Dell R730 with Tesla M60 on XenServer 7.0 unexpectedly reboot when a few VMs with vGPU are started

Hello.
We have three new Dell R730 Servers with Tesla M60 Cards. They are installed with XenServer 7.0 - all Patches to 21. All three have the following Problem:
As soon as a few VMs start they are just rebooting without showing any informations. In the event-log the following Problem is logged:
A bus fatal error was detected on a component at slot 6.
A fatal error was detected on a component at bus 0 device 2 function 0.
The M60 is installed in Slot 6.
The powerplug was already replaced (was not correct). The same happens if we move the Card to Slot 4.
There is no XenServer Crashdump.
This site is undergoing maintenance did not fix it.

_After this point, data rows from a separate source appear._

(** *** The record (lines 316-413) *)

(** Lines 322-378: the maker attributes whose sizes shape the schema. *)
Definition sizedBy : list string :=
  ["pmb"; "pwv"; "o3"; "tau"; "alpha"; "zenith"; "bands"; "atmLambda"; "atmStd"].

(** Lines 385-410: record field and the maker attribute copied into it. *)
Definition recordItems : list (string * string) :=
  [ ("pmb", "pmb"); ("pmbfactor", "pmbFactor"); ("pmbElevation", "pmbElevation");
    ("pwv", "pwv"); ("o3", "o3"); ("tau", "tau"); ("lambdanorm", "lambdaNorm");
    ("alpha", "alpha"); ("zenith", "zenith"); ("nccd", "nCCD");
    ("pmbstd", "pmbStd"); ("pwvstd", "pwvStd"); ("o3std", "o3Std");
    ("taustd", "tauStd"); ("alphastd", "alphaStd"); ("zenithstd", "zenithStd");
    ("lambdarange", "lambdaRange"); ("lambdastep", "lambdaStep");
    ("lambdastd", "lambdaStd"); ("i0std", "i0Std"); ("i1std", "i1Std");
    ("i10std", "i10Std"); ("lambdab", "lambdab"); ("atmlambda", "atmlambda");
    ("atmstdtrans", "atmstdtrans") ].

Fixpoint checkSizes (m : LutMaker) (names : list string) : result unit :=
  match names with
  | [] => Ok tt
  | n :: rest => _ ← makerAttr m n; checkSizes m rest
  end.

Fixpoint copyItems (m : LutMaker) (items : list (string * string))
    (rec : gmap string pyval) : result (gmap string pyval) :=
  match items with
  | [] => Ok rec
  | (field, attr) :: rest =>
      v ← makerAttr m attr;
      copyItems m rest (<[field := PyFloats v]> rec)
  end.

Definition bandString (c : FgcmMakeLutConfig) : string :=
  String.concat "," (bands c).

(** Lines 380-413: the one record of the catalog, filled in memory. *)
Definition lutRecord (c : FgcmMakeLutConfig) (m : LutMaker)
  : result (gmap string pyval) :=
  _ ← checkSizes m sizedBy;
  rec ← copyItems m recordItems (<["bands" := PyStr (bandString c)]> ∅);
  Ok (<["lutderiv" := PyFloats (flatten (lutDeriv m))]>
        (<["lut" := PyFloats (flatten (lut m))]> rec)).

(** Lines 316-415. *)
Definition saveLut (c : FgcmMakeLutConfig) (m : LutMaker) : M Frame unit :=
  rec ← lift (lutRecord c m);
  butler_put (LookUpTable rec) "fgcmLookUpTable".

(** *** The method (lines 245-417) *)

Definition detectorsOf (d : dataset) : result (list Z) :=
  match d with
  | Camera detectors => Ok detectors
  | _ => Raise (TypeError "camera expected")
  end.

(** Lines 253-287: the camera, the configuration dictionary, the maker. *)
Definition configureMaker (L : Fgcm) (c : FgcmMakeLutConfig)
  : M Frame (list Z * LutMaker) :=
  b ← gets butler;
  cameraDs ← lift (get b "camera");
  camera ← lift (detectorsOf cameraDs);
  assign "camera" Opaque;;
  let nCcd := length camera in
  assign "nCcd" Opaque;;
  assign "lutConfig" Opaque;;
  assignItems c (lutConfigItems nCcd);;
  config ← gets lutConfig;
  mret (camera, FgcmLUTMaker_new L config).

Any hints where to search?

New one on me…

Do you have SUMS support or is this pre-sales POC?

Best wishes,
Rachel

Depends :)
We have some Systems already licensed - but for this one we need to test which licenses are necessary - but for that we need to test on a working enviroment :)

Details I’d like added:

  • the VDA / XD versions
  • The NVIDIA driver versions
  • Bios

With all new M60 I’d recommend checking modeswitch has applied correctly: Having problems with new M6/M60 like VMs fail to power on, NVRM BAR1 error, ECC is enabled, or nvidia-smi fails | NVIDIA

VDA 7.11
XD 7.11

Drivers:
XenServer:
NVIDIA vGPU (version 361.45.09)
NVIDIA vGPU (version 367.43)
VM:
369.17_grid_win8_win7_server2012R2_server2008R2_64bit_international

Bios:
2.2.5

With compute mode the vms didn’t start - only with graphics mode they start :)

Hi jhmeier

Can you please let us know why you have 2 different host drivers and only 1 VM driver listed above? The drivers are released in pairs (Host / VM). If you are using multiple drivers, I would have expected to see them listed in pairs.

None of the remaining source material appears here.